O plano emergencial foi aprovado pela Agência Nacional de Energia Elétrica (Aneel) em 2025, diante do avanço da geração distribuída, principalmente da energia solar.

Em agosto de 2025, no dia dos pais, o excesso de energia quase provocou uma sobrecarga no sistema. Naquela data, a geração distribuída chegou a representar 37,6% da demanda nacional.

Para equilibrar o sistema e evitar um blecaute que poderia atingir vários estados, o ONS reduziu a produção de hidrelétricas e termelétricas. O operador cortou 98,5% da geração eólica e solar centralizada.

ONS prepara corte automático

Diante do crescimento da geração solar, o ONS anunciou, na última quinta-feira (20) que está preparando um sistema para desligar automaticamente parte da geração distribuída em situações críticas.

Chamado de Esquema

Regional de Alívio de Geração (Erag), o sistema automático prevê até 3 gigawatts (GW) de corte, divididos em três estágios de 1 GW. O mecanismo seria acionado somente depois de esgotadas as demais alternativas de controle.

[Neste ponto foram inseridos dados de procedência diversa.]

(** * Message lifecycle engine of the WhatsApp notification backend

    A shallow embedding of [backend/utils.py], [backend/models.py],
    [backend/whatsapp_client.py] and the handlers of [backend/main.py]
    (campaign fan-out, dispatch, webhook status and inbound handlers),
    then of the rest of the backend (the recipient store and its CSV import,
    the listings, the webhook endpoint, the call to the provider) and of the
    event store of [backend/server.py], followed by their properties.

    Conventions of the embedding.
    - A database session is a value of type [DB]: one list of rows per table,
      in insertion order.  A handler returns the state it has committed,
      either normally ([Returned]) or together with the exception that left
      it ([Raised]); what was changed in the session but not committed when
      an exception escapes is lost with the session.
    - JSON payloads are Python values ([pyval]); a [dict] is an association
      list, read by [dict_get] as [dict.get] reads it.  A JSON number is an
      integer ([PInt]); numbers with a fraction or an exponent are outside
      the embedding.
    - The database is SQLite, as [backend/db.py] sets it up: a JSON value
      compared with a text column is bound as a query parameter
      ([bind_parameter]) and compared as SQLite compares it ([column_eq]).
    - Strings are sequences of code points below 256.
    - Integer columns are [Z] (counters) and [nat] (primary keys, clock
      readings). *)

From Stdlib Require Import List String Ascii ZArith Arith Bool Lia Sorted
  DecimalString.
Import ListNotations.
Local Open Scope string_scope.
Set Warnings "-register-all".

(** ** Python values and exceptions *)

Inductive pyval : Type :=
| PNone
| PBool (b : bool)
| PInt (z : Z)
| PStr (s : string)
| PList (l : list pyval)
| PDict (d : list (string * pyval)).

Definition dict := list (string * pyval).

Inductive exn : Type :=
| AttributeError (detail : string)
| ValueError (detail : string)
| HTTPException (status_code : nat) (detail : string)
| TransportError (detail : string)
| ProgrammingError (detail : string)
| OverflowError (detail : string).

(** [str(e)] of an exception is its message. *)
Definition exn_str (e : exn) : string :=
  match e with
  | AttributeError d | ValueError d | HTTPException _ d | TransportError d
  | ProgrammingError d | OverflowError d => d
  end.

(** Results of code that may raise before it touches the database. *)
Inductive res (A : Type) : Type :=
| Ok (a : A)
| Err (e : exn).
Arguments Ok {A} a.
Arguments Err {A} e.

Definition bind {A B} (r : res A) (k : A -> res B) : res B :=
  match r with
  | Ok a => k a
  | Err e => Err e
  end.

Notation "x <- r ;; k" := (bind r (fun x => k))
  (at level 61, r at next level, right associativity).

(** Python truth value: [bool(v)]. *)
Definition truthy (v : pyval) : bool :=
  match v with
  | PNone => false
  | PBool b => b
  | PInt z => negb (Z.eqb z 0)
  | PStr s => negb (String.eqb s "")
  | PList l => match l with [] => false | _ => true end
  | PDict d => match d with [] => false | _ => true end
  end.

(** [a or b]. *)
Definition py_or (a b : pyval) : pyval := if truthy a then a else b.

Fixpoint assoc (k : string) (d : dict) : option pyval :=
  match d with
  | [] => None
  | (k', v) :: d' => if String.eqb k k' then Some v else assoc k d'
  end.

(** [d.get(k, default)] and [d.get(k)]. *)
Definition dict_get_default (d : dict) (k : string) (default : pyval) : pyval :=
  match assoc k d with
  | Some v => v
  | None => default
  end.

Definition dict_get (d : dict) (k : string) : pyval := dict_get_default d k PNone.

(** [v == "literal"]: only a [str] equals a string literal. *)
Definition eq_str (v : pyval) (s : string) : bool :=
  match v with
  | PStr t => String.eqb t s
  | _ => false
  end.

(** [type(v).__name__] *)
Definition type_name (v : pyval) : string :=
  match v with
  | PNone => "NoneType"
  | PBool _ => "bool"
  | PInt _ => "int"
  | PStr _ => "str"
  | PList _ => "list"
  | PDict _ => "dict"
  end.

(** The exception of [v.attr] on a value that has no such attribute. *)
Definition no_attribute (v : pyval) (attr : string) : exn :=
  AttributeError ("'" ++ type_name v ++ "' object has no attribute '" ++ attr ++ "'").

(** [v.get(k, default)] on an arbitrary value: anything but a [dict] has no
    [get]. *)
Definition py_get (v : pyval) (k : string) (default : pyval) : res pyval :=
  match v with
  | PDict d => Ok (dict_get_default d k default)
  | _ => Err (no_attribute v "get")
  end.

(** ** [str.strip] and [str.lower] on code points below 256 *)

Definition is_space (c : ascii) : bool :=
  let n := nat_of_ascii c in
  (((9 <=? n) && (n <=? 13)) || ((28 <=? n) && (n <=? 32))
   || (n =? 133) || (n =? 160))%nat.

Definition lower_char (c : ascii) : ascii :=
  let n := nat_of_ascii c in
  if (((65 <=? n) && (n <=? 90))
      || ((192 <=? n) && (n <=? 222) && negb (n =? 215)))%nat
  then ascii_of_nat (n + 32) else c.

Fixpoint lower (s : string) : string :=
  match s with
  | EmptyString => EmptyString
  | String c s' => String (lower_char c) (lower s')
  end.

Fixpoint lstrip (s : string) : string :=
  match s with
  | EmptyString => EmptyString
  | String c s' => if is_space c then lstrip s' else s
  end.

Fixpoint rstrip (s : string) : string :=
  match s with
  | EmptyString => EmptyString
  | String c s' =>
      match rstrip s' with
      | EmptyString => if is_space c then EmptyString else String c EmptyString
      | r => String c r
      end
  end.

Definition strip (s : string) : string := rstrip (lstrip s).

(** ** utils.py *)

Definition stop_vocabulary : list string :=
  ["stop"; "unsubscribe"; "cancel"; "end"; "quit"].

Definition is_stop_command (text : string) : bool :=
  if String.eqb text "" then false
  else
    let t := lower (strip text) in
    existsb (String.eqb t) stop_vocabulary.

Record StatusInfo : Type := {
  whatsapp_message_id_of : pyval;
  status_of : pyval;
  error_of : pyval
}.

Definition extract_message_status (status_data : dict) : option StatusInfo :=
  match status_data with
  | [] => None
  | _ =>
      let message_id := dict_get status_data "id" in
      let status := dict_get status_data "status" in
      let errors := dict_get status_data "errors" in
      if negb (truthy message_id) || negb (truthy status) then None
      else
        let err :=
          match errors with
          | PList (e :: _) => e
          | _ => PNone
          end in
        Some {| whatsapp_message_id_of := message_id;
                status_of := status;
                error_of := err |}
  end.

Record ButtonPayload : Type := {
  response_type : string;
  button_id : string;
  button_title : string
}.

Section Runtime.

(** Python's builtin [repr], which [str] falls back to on everything but a
    [str]; it belongs to the language runtime, not to the repository. *)
Variable repr : pyval -> string.

Definition py_str (v : pyval) : string :=
  match v with
  | PStr s => s
  | _ => repr v
  end.

(** [{"response_type": rt, "button_id": str(r.get(k_id) or ""),
      "button_title": str(r.get(k_title) or "")}] with [r = v or {}]. *)
Definition reply_payload (rt : string) (v : pyval) (k_id k_title : string)
  : res ButtonPayload :=
  i <- py_get (py_or v (PDict [])) k_id PNone ;;
  t <- py_get (py_or v (PDict [])) k_title PNone ;;
  Ok {| response_type := rt;
        button_id := py_str (py_or i (PStr ""));
        button_title := py_str (py_or t (PStr "")) |}.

Segundo a ONS, um projeto-piloto deverá ser realizado até o fim de 2026 em uma distribuidora. Se os testes forem bem-sucedidos, a implementação poderá avançar em 2027.

A geração distribuída, que reúne micro e minigeração, soma cerca de 50 GW de capacidade instalada no país. Para o ONS, o crescimento dessas fontes aumenta a complexidade da operação porque parte da energia produzida não pode ser observada ou controlada diretamente pelo operador.

Distribuidoras executam cortes

A Associação Brasileira de Distribuidores de Energia Elétrica (Abradee) informou que as distribuidoras seguirão as orientações do ONS para executar o plano anunciado para este domingo.

Em nota, a entidade pediu procedimentos mais detalhados para definir os cortes. Segundo a Abradee, critérios claros são necessários para dar segurança operacional e jurídica aos geradores.